## TO DO
For this exercise, reproduce the entries below exactly, but only from the line containing "let reasons := if negb" through the line containing "let c := computeCoverage s in", both included.

## RECORDED INFORMATION
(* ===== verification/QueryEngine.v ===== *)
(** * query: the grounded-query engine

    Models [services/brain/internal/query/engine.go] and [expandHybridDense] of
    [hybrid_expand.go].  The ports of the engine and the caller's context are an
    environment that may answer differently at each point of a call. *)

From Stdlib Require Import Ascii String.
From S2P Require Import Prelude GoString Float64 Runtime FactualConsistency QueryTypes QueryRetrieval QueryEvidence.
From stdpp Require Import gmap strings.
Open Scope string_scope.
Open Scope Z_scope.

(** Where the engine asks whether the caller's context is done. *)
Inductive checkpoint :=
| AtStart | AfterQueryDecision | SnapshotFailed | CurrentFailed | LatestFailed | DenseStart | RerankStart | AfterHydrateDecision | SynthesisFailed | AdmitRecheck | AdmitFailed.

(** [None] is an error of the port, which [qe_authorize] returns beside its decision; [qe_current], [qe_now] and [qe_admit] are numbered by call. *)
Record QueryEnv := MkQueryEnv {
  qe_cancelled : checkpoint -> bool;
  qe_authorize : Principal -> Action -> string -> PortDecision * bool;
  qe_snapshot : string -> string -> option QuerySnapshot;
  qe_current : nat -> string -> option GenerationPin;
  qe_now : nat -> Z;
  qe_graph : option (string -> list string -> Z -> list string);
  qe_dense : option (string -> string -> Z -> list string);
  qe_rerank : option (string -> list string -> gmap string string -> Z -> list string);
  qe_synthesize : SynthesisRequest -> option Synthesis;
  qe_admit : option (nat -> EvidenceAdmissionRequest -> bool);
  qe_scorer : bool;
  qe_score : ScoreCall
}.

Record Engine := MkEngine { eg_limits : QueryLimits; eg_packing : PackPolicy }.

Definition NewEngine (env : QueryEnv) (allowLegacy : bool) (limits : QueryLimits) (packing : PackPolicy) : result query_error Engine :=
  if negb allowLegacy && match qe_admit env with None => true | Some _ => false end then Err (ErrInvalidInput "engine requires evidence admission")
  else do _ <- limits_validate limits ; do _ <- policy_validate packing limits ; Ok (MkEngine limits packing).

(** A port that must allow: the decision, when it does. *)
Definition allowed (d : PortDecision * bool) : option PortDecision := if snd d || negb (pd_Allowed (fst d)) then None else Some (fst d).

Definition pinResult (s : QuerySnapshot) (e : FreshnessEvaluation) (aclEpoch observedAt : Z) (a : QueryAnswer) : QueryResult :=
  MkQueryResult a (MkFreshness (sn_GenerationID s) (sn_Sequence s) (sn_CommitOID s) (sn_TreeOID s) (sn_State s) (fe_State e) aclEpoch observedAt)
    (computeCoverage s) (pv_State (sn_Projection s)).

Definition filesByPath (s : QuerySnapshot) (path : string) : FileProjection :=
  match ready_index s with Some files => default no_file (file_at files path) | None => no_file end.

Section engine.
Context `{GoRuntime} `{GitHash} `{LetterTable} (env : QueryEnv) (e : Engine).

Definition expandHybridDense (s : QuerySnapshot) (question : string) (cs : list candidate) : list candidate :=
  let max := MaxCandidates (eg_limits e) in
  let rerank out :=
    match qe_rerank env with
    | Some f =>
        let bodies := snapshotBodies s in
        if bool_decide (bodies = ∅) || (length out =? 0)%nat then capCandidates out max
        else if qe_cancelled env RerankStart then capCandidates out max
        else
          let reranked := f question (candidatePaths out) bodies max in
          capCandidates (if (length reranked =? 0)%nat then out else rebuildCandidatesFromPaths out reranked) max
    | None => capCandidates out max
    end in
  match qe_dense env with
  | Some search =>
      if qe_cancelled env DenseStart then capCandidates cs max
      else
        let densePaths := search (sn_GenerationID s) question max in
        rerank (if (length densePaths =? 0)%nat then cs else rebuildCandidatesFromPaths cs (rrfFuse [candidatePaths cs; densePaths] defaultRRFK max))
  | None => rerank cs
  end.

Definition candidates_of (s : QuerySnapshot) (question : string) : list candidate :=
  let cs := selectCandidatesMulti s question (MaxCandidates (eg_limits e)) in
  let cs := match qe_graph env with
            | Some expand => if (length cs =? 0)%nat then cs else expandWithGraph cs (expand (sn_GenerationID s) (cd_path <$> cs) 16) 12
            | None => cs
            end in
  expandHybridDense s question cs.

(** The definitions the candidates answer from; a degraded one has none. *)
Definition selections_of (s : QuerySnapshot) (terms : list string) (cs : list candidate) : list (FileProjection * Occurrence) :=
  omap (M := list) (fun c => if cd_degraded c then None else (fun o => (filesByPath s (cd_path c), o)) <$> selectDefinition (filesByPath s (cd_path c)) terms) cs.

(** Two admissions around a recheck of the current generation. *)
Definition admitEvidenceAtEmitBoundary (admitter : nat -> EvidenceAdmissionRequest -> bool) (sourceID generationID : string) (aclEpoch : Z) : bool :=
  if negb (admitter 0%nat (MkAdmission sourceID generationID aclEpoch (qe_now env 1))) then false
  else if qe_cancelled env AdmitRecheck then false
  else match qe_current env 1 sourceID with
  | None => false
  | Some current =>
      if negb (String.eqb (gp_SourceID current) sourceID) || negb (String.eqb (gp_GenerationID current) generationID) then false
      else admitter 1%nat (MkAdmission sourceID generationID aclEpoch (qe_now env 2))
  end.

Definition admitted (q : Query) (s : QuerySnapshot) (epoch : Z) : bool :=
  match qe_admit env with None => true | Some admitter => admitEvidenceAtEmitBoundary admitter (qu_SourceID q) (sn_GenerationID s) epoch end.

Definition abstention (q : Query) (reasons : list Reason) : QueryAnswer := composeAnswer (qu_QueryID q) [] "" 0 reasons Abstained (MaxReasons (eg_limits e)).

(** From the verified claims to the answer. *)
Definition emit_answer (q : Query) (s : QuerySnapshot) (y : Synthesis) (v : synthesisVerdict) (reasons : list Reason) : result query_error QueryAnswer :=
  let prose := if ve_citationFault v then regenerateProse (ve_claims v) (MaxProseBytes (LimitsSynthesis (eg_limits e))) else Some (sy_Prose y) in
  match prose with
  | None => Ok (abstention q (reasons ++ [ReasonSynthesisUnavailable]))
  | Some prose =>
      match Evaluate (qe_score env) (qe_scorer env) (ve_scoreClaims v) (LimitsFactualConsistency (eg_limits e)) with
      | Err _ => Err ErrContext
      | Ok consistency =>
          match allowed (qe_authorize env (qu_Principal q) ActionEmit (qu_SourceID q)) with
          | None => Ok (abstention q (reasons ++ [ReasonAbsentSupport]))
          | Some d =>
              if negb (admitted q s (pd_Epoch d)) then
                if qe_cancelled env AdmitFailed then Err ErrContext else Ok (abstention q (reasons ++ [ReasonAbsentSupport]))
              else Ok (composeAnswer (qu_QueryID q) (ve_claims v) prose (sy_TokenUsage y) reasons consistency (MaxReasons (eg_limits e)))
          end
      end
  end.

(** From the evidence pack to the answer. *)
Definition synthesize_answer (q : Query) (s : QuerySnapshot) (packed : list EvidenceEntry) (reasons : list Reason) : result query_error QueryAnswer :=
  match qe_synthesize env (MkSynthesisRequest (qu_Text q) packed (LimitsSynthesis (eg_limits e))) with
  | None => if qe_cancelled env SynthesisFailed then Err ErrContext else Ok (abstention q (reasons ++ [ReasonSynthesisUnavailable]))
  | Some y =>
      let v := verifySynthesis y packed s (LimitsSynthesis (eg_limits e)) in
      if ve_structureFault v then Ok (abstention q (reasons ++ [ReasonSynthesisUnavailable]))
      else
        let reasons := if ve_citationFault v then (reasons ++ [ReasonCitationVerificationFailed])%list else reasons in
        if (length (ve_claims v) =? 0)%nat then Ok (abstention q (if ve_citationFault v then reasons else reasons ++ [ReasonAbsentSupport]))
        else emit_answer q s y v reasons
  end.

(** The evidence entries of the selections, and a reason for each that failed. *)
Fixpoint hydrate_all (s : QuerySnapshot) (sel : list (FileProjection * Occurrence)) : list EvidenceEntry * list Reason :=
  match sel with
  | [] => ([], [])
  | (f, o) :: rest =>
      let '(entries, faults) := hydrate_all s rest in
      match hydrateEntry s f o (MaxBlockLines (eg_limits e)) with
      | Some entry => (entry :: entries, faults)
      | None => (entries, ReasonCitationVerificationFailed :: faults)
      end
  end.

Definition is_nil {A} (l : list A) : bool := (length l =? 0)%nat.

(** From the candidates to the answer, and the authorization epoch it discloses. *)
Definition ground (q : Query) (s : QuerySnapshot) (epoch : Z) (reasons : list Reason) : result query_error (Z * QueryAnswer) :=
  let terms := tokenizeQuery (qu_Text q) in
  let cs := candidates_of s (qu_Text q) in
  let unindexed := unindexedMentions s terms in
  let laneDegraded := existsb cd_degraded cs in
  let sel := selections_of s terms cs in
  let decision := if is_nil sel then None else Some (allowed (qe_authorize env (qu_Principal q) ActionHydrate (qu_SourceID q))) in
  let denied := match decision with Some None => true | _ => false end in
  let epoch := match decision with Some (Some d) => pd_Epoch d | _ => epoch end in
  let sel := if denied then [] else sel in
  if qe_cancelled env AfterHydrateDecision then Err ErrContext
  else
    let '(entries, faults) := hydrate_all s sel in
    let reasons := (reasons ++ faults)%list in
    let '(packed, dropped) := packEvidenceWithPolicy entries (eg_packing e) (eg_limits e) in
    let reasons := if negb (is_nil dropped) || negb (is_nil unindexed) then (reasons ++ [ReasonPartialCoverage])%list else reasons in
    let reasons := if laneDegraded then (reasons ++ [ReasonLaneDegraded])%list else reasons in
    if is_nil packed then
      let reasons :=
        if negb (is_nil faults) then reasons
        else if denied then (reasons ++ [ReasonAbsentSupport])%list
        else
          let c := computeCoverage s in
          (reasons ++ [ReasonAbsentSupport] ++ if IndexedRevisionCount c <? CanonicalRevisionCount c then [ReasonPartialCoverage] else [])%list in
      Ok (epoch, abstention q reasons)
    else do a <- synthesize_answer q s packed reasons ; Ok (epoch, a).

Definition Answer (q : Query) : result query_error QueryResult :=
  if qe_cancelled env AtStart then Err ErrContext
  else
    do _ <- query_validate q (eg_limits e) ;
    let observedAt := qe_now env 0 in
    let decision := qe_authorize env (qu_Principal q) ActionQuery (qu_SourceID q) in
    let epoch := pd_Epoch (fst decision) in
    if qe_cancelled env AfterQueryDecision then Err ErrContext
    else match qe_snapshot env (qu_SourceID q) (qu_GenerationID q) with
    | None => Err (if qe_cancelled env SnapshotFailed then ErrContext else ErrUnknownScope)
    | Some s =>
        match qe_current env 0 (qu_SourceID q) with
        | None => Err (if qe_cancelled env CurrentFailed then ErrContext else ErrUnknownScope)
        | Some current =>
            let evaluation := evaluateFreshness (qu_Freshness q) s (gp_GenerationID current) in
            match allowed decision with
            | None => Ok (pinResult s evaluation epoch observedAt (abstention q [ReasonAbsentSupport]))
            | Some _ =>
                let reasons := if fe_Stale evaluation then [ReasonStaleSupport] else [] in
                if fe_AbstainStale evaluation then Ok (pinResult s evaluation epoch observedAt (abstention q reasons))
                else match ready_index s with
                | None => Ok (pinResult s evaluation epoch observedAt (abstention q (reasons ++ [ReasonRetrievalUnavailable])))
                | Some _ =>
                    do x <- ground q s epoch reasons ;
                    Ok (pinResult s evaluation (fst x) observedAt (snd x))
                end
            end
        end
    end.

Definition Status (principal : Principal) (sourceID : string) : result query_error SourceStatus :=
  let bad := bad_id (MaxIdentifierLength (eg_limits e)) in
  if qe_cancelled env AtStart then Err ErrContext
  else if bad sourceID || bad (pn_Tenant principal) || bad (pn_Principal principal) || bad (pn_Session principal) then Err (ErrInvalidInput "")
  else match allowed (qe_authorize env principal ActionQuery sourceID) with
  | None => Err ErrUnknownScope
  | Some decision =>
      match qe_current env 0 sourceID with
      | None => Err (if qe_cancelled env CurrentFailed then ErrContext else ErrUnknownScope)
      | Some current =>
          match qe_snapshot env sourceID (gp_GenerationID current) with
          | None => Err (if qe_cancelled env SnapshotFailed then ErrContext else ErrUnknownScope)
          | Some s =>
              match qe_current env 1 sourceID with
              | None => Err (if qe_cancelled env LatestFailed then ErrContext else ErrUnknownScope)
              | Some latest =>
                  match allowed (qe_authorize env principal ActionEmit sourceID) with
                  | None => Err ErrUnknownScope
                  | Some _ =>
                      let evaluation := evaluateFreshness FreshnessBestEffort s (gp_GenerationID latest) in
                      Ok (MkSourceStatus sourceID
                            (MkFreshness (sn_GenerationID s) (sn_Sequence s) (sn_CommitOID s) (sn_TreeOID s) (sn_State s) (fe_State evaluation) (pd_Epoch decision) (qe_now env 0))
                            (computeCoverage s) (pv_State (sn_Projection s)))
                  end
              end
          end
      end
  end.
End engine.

## RESULT OF THE TASK
    let reasons := if negb (is_nil dropped) || negb (is_nil unindexed) then (reasons ++ [ReasonPartialCoverage])%list else reasons in
    let reasons := if laneDegraded then (reasons ++ [ReasonLaneDegraded])%list else reasons in
    if is_nil packed then
      let reasons :=
        if negb (is_nil faults) then reasons
        else if denied then (reasons ++ [ReasonAbsentSupport])%list
        else
          let c := computeCoverage s in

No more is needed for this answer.